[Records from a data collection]
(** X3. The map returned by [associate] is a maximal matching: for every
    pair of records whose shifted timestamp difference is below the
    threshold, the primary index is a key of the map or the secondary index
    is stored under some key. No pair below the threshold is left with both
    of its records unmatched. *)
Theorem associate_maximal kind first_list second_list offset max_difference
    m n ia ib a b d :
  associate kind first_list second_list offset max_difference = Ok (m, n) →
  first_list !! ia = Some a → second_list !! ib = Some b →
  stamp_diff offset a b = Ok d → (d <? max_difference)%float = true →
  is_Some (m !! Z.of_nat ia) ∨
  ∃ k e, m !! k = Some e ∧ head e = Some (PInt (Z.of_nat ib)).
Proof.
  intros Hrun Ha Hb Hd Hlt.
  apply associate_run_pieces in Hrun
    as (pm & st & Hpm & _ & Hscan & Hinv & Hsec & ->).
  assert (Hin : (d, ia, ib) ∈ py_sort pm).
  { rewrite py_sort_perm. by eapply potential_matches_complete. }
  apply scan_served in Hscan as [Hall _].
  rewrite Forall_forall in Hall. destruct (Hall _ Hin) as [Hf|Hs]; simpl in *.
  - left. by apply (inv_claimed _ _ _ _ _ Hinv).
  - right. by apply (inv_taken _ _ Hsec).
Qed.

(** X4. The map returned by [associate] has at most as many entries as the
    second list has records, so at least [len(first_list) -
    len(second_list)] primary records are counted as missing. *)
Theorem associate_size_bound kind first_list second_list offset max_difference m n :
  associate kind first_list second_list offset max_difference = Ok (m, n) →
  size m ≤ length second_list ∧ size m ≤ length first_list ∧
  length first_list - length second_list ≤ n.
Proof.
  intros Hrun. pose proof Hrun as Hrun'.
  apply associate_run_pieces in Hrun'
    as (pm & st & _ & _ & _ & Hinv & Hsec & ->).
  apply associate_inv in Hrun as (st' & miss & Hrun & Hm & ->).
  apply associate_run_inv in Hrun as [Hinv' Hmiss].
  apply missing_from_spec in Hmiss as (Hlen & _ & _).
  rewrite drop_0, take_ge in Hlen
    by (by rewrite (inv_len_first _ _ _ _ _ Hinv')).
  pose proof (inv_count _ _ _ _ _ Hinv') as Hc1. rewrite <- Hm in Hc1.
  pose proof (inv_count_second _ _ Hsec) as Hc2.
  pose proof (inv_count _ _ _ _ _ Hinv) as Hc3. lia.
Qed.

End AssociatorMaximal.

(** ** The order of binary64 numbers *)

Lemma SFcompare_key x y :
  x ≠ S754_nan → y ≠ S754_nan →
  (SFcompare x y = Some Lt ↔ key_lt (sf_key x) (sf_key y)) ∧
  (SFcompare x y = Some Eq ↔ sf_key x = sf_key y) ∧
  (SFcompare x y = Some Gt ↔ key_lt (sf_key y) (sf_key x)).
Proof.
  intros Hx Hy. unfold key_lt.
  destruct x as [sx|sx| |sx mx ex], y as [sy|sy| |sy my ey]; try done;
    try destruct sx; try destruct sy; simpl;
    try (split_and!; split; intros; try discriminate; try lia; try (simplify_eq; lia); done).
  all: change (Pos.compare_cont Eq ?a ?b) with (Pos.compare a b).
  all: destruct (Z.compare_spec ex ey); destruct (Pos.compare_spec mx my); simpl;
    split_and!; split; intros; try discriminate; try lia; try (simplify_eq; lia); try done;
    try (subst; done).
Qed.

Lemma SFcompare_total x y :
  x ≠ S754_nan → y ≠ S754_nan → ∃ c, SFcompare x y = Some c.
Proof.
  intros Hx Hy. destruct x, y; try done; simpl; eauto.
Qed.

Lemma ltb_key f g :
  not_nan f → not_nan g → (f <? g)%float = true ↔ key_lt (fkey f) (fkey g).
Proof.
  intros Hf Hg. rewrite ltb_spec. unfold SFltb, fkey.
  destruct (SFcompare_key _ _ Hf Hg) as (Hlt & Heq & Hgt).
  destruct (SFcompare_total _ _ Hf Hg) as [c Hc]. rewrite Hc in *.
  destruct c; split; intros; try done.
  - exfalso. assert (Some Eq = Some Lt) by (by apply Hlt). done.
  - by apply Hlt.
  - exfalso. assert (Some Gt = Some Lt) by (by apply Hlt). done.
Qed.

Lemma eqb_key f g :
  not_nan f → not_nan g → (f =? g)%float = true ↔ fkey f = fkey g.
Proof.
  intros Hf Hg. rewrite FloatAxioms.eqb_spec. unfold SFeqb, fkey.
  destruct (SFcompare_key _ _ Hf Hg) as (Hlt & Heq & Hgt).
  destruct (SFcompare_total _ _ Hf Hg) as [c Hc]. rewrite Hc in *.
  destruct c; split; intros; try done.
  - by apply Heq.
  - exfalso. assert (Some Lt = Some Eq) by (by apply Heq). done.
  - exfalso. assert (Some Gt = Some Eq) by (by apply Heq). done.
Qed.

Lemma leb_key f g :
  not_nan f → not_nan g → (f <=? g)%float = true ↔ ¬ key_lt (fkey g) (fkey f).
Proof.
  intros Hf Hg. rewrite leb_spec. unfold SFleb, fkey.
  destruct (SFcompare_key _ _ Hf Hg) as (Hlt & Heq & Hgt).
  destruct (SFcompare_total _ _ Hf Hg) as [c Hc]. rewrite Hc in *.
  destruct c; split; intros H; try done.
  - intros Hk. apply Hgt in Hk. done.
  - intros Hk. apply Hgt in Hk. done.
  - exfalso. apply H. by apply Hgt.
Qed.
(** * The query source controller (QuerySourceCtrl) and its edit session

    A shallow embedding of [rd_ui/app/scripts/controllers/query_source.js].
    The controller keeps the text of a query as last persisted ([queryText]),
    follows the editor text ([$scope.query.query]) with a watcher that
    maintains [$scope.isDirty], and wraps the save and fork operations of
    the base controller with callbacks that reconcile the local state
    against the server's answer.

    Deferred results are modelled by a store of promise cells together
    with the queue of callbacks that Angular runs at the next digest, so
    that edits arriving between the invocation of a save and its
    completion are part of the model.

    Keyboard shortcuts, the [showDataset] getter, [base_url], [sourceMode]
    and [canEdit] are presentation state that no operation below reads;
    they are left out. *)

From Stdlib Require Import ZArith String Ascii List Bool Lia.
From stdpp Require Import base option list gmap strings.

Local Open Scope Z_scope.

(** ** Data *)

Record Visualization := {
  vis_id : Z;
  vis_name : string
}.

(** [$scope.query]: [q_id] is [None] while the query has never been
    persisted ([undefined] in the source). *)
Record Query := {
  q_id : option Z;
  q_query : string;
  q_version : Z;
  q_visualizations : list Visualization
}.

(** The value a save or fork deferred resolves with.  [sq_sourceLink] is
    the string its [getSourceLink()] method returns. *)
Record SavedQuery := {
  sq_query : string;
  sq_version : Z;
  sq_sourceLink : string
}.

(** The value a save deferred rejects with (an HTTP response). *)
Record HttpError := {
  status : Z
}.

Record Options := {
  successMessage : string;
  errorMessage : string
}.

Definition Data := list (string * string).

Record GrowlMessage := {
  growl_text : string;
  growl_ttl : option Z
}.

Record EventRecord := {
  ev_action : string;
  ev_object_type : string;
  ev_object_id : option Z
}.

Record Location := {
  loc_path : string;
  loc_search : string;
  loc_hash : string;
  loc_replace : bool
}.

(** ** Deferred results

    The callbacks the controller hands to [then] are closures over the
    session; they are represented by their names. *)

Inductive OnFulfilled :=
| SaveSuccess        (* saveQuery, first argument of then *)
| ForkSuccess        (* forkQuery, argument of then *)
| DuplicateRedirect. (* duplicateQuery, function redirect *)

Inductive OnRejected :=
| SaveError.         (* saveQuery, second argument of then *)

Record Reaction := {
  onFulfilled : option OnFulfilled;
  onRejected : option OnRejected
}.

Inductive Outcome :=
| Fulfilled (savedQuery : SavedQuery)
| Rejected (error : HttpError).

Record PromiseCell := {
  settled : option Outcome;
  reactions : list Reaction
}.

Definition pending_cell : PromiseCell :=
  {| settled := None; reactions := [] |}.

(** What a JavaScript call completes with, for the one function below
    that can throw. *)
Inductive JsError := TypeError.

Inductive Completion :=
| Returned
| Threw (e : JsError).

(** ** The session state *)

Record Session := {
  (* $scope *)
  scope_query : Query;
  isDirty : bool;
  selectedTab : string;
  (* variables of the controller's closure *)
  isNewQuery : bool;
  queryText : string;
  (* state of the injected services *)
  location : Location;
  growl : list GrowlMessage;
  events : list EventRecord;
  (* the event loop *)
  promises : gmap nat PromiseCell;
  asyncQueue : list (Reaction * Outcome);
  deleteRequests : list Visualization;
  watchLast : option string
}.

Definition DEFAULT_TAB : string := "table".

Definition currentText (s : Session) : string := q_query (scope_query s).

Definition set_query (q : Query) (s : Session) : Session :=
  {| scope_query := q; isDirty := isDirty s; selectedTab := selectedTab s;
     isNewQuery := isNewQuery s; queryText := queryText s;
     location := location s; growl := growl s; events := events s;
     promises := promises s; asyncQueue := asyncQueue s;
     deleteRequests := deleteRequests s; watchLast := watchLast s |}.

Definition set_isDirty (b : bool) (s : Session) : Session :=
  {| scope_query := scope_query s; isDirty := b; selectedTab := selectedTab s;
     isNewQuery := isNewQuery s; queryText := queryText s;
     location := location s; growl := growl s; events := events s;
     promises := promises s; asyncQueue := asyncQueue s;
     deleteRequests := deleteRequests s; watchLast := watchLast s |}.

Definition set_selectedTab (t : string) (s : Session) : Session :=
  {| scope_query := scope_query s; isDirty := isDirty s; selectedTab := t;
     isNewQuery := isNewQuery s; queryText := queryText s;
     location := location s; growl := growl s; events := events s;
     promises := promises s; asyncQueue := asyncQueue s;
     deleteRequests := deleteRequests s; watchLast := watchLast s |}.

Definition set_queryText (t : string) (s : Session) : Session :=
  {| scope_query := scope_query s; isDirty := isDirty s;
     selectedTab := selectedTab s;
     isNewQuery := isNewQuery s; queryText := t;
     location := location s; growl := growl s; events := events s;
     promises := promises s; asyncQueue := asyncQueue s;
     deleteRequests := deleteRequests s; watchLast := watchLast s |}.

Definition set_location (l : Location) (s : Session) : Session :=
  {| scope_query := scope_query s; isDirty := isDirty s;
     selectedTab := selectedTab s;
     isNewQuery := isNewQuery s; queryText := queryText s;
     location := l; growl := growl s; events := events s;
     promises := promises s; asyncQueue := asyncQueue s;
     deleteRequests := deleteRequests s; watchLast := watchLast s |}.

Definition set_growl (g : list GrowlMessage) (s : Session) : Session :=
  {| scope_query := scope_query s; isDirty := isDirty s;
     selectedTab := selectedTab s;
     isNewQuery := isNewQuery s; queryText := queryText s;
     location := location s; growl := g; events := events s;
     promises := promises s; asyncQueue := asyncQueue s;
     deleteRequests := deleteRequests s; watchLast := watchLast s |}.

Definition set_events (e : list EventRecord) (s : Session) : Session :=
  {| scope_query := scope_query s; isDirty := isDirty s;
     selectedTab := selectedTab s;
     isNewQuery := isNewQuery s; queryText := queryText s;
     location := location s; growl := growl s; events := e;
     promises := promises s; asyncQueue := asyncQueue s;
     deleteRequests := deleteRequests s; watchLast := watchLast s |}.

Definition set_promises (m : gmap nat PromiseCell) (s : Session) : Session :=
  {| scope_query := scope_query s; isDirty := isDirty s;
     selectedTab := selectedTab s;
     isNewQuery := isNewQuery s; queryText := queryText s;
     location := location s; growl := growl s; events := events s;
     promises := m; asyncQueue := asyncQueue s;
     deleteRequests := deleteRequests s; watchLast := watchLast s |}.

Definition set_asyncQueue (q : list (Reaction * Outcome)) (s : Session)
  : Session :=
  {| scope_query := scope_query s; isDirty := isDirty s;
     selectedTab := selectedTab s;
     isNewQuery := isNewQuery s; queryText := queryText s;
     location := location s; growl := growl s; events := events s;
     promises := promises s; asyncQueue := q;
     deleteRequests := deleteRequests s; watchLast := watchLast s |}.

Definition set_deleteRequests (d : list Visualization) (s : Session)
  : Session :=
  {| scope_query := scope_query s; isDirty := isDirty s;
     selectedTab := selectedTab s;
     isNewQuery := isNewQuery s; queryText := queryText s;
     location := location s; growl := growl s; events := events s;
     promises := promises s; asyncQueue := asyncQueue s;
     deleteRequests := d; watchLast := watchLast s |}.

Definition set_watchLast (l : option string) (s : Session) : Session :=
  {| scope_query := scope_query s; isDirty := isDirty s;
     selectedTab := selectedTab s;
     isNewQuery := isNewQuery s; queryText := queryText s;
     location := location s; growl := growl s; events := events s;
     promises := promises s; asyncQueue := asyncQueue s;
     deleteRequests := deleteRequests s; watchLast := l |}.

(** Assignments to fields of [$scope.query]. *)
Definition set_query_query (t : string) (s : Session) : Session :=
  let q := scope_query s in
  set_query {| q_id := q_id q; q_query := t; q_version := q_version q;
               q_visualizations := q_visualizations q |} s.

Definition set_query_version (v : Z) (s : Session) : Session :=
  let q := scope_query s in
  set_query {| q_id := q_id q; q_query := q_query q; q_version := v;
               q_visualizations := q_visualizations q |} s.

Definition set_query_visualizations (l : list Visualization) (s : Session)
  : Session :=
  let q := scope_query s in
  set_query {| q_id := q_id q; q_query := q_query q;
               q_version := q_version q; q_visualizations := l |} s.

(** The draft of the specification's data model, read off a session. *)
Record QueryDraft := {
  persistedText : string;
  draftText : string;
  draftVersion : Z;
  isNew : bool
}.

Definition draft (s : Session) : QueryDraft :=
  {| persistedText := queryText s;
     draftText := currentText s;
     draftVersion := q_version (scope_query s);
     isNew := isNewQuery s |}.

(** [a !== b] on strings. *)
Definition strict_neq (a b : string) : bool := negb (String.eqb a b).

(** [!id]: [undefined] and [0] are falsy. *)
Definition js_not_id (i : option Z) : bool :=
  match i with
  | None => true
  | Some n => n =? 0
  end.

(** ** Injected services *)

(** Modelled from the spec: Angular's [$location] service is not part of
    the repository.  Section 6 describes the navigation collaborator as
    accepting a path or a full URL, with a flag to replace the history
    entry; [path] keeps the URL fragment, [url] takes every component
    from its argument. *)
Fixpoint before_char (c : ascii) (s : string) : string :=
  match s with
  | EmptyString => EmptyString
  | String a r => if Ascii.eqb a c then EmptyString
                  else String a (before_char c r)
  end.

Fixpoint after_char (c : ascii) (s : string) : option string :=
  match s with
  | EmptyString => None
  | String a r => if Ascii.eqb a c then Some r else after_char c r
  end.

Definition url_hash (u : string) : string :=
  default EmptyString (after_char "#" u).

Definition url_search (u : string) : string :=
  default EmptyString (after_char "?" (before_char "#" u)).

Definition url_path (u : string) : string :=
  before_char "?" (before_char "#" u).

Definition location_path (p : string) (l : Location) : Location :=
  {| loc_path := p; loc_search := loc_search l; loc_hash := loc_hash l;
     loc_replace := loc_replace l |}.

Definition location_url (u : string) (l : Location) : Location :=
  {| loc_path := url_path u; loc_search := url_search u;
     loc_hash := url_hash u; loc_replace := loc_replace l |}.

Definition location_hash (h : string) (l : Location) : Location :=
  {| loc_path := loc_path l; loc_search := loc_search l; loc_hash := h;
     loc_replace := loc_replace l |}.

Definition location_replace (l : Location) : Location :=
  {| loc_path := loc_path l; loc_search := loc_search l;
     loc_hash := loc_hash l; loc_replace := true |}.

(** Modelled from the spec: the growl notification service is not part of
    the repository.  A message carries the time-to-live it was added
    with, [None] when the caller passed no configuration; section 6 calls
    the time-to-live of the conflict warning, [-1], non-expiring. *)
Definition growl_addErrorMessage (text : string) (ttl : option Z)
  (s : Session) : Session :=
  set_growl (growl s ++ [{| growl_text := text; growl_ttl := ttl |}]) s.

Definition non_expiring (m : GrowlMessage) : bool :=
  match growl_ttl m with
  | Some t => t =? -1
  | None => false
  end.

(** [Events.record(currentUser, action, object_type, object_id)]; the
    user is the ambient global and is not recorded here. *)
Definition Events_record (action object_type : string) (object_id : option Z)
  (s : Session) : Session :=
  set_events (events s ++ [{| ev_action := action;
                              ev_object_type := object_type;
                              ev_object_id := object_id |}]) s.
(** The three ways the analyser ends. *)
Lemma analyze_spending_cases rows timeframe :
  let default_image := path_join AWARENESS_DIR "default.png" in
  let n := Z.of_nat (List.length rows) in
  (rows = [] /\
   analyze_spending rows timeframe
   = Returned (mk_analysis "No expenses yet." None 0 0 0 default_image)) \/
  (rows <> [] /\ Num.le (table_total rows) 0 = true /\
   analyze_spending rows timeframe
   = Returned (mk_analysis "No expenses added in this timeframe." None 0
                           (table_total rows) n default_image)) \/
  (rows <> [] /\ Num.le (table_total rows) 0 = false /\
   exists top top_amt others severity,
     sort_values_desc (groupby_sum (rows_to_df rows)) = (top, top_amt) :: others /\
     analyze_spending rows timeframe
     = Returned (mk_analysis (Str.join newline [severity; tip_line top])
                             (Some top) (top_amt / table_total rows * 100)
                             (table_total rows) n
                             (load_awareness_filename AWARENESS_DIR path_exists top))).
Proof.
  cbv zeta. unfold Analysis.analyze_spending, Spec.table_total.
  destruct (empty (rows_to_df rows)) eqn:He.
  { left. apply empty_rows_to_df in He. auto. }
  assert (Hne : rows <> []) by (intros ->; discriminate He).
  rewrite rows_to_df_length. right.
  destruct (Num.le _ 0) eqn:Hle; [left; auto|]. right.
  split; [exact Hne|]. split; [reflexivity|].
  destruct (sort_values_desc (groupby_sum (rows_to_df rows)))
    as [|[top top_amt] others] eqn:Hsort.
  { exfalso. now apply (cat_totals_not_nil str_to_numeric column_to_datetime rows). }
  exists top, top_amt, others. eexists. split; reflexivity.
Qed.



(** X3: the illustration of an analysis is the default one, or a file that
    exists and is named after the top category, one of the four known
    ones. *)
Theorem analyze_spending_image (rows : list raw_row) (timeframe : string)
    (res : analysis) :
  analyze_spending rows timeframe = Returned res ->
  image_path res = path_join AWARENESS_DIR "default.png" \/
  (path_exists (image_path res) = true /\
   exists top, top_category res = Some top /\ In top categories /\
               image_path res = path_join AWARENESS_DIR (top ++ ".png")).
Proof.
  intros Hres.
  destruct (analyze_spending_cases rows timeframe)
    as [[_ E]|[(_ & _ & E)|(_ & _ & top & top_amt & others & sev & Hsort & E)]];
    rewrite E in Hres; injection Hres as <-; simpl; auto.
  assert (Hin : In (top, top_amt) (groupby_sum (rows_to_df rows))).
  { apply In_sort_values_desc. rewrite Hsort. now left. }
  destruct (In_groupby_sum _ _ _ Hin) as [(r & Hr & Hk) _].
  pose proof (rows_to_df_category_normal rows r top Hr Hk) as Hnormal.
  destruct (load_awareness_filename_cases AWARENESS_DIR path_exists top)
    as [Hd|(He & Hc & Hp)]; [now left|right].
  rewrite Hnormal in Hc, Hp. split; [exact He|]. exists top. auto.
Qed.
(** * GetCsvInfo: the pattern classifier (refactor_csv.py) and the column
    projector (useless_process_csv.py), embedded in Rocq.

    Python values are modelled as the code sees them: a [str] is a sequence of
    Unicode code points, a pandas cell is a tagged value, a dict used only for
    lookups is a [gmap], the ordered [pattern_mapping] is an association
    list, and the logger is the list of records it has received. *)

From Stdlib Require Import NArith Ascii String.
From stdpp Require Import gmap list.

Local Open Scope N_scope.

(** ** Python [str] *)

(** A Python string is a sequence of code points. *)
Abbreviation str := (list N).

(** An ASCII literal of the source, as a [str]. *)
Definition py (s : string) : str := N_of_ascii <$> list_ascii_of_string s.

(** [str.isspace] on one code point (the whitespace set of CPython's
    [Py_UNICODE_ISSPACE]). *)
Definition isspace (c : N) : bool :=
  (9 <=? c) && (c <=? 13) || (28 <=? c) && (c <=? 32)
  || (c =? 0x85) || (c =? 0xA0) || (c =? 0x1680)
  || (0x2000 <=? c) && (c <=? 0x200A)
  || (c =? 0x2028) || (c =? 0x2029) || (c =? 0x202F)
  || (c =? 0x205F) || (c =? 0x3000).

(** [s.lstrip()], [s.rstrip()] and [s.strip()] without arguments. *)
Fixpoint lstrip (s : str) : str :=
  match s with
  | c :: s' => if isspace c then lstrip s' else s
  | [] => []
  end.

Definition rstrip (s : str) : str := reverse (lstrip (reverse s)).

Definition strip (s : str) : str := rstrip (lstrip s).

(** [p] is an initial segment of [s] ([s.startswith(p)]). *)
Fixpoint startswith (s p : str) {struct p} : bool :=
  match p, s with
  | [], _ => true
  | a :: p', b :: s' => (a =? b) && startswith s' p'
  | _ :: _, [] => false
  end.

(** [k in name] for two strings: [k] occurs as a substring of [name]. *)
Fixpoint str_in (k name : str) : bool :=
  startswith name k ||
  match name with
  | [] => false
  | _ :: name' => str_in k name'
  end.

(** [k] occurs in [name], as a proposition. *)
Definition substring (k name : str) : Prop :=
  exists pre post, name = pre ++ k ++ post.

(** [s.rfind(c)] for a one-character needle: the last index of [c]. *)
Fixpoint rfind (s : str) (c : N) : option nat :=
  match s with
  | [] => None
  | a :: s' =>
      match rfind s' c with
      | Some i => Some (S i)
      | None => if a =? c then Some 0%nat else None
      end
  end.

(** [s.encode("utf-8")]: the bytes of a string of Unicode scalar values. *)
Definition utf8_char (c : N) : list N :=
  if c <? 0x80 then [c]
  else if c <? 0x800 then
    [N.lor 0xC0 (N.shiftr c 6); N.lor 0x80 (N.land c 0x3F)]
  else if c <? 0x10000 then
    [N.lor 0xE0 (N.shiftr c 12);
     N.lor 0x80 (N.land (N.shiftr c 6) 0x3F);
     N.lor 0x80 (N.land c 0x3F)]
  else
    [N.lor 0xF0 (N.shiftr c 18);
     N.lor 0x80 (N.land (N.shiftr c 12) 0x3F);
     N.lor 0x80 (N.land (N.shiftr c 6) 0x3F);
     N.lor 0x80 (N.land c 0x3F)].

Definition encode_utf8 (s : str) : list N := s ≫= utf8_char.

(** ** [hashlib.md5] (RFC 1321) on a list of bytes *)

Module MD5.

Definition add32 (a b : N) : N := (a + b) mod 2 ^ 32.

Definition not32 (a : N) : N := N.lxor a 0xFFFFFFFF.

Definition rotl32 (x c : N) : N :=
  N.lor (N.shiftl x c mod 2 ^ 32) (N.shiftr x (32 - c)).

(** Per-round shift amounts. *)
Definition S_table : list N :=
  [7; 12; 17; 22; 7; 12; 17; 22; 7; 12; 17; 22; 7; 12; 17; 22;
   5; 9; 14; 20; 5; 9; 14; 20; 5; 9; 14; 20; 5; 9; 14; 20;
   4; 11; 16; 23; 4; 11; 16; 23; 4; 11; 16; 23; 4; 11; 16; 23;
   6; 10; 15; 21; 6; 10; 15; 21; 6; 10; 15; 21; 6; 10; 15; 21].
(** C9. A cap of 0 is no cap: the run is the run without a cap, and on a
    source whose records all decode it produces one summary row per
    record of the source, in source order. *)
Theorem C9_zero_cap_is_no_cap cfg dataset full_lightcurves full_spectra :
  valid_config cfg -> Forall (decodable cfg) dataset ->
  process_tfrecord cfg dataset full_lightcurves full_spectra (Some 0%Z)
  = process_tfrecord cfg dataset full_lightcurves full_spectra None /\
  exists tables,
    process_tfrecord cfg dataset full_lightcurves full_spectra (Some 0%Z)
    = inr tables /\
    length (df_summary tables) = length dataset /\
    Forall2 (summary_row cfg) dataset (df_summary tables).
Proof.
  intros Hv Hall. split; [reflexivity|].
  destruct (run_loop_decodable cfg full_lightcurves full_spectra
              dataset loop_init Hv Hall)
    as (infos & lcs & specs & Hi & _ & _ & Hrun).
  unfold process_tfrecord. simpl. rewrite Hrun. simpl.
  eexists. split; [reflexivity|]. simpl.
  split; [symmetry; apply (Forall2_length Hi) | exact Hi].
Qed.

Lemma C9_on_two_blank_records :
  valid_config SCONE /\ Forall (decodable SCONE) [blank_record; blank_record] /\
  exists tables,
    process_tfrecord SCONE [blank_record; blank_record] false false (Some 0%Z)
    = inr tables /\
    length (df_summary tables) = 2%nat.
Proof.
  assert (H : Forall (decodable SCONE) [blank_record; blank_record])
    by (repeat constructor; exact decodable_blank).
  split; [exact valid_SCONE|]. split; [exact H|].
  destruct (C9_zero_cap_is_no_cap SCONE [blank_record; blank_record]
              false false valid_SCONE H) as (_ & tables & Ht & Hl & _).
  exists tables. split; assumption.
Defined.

▸ ASSIGNED TASK
Restate word for word only the lines above from the line containing "try (split_and!; split;" to the line containing "Lemma SFcompare_total x", both of them included.

▸ TASK OUTPUT
    try (split_and!; split; intros; try discriminate; try lia; try (simplify_eq; lia); done).
  all: change (Pos.compare_cont Eq ?a ?b) with (Pos.compare a b).
  all: destruct (Z.compare_spec ex ey); destruct (Pos.compare_spec mx my); simpl;
    split_and!; split; intros; try discriminate; try lia; try (simplify_eq; lia); try done;
    try (subst; done).
Qed.

Lemma SFcompare_total x y :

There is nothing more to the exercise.